Study material:
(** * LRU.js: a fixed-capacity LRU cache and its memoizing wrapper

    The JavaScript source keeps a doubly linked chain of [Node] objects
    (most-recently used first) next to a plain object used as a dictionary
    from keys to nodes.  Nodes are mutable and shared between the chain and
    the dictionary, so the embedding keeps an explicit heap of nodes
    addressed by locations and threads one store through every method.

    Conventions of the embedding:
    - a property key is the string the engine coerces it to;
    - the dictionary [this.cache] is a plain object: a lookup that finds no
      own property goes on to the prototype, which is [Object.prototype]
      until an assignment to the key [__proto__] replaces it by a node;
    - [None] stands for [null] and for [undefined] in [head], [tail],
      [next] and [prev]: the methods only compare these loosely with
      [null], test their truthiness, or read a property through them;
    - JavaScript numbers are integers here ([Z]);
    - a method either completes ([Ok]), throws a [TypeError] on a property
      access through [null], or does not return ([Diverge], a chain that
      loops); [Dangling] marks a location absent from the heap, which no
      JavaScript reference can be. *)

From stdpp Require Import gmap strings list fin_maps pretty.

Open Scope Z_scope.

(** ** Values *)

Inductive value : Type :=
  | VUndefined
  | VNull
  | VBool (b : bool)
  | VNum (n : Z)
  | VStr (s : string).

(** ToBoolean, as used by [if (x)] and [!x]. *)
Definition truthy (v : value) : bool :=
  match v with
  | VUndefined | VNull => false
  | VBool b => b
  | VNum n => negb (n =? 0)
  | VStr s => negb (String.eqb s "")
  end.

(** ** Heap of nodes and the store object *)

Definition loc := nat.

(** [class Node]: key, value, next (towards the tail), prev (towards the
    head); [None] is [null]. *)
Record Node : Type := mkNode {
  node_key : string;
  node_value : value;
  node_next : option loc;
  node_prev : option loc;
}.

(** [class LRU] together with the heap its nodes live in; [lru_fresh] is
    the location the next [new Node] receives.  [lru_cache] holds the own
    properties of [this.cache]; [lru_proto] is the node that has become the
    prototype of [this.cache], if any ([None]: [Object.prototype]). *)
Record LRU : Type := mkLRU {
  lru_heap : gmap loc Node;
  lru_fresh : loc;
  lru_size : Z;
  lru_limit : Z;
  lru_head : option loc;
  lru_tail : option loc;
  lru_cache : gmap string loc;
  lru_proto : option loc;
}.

Task brief: Using the listing above, return word for word each line from the one that has "Open Scope Z_scope." through the one that has "lru_limit : Z;", and no line outside that range.

Response below:
Open Scope Z_scope.

(** ** Values *)

Inductive value : Type :=
  | VUndefined
  | VNull
  | VBool (b : bool)
  | VNum (n : Z)
  | VStr (s : string).

(** ToBoolean, as used by [if (x)] and [!x]. *)
Definition truthy (v : value) : bool :=
  match v with
  | VUndefined | VNull => false
  | VBool b => b
  | VNum n => negb (n =? 0)
  | VStr s => negb (String.eqb s "")
  end.

(** ** Heap of nodes and the store object *)

Definition loc := nat.

(** [class Node]: key, value, next (towards the tail), prev (towards the
    head); [None] is [null]. *)
Record Node : Type := mkNode {
  node_key : string;
  node_value : value;
  node_next : option loc;
  node_prev : option loc;
}.

(** [class LRU] together with the heap its nodes live in; [lru_fresh] is
    the location the next [new Node] receives.  [lru_cache] holds the own
    properties of [this.cache]; [lru_proto] is the node that has become the
    prototype of [this.cache], if any ([None]: [Object.prototype]). *)
Record LRU : Type := mkLRU {
  lru_heap : gmap loc Node;
  lru_fresh : loc;
  lru_size : Z;
  lru_limit : Z;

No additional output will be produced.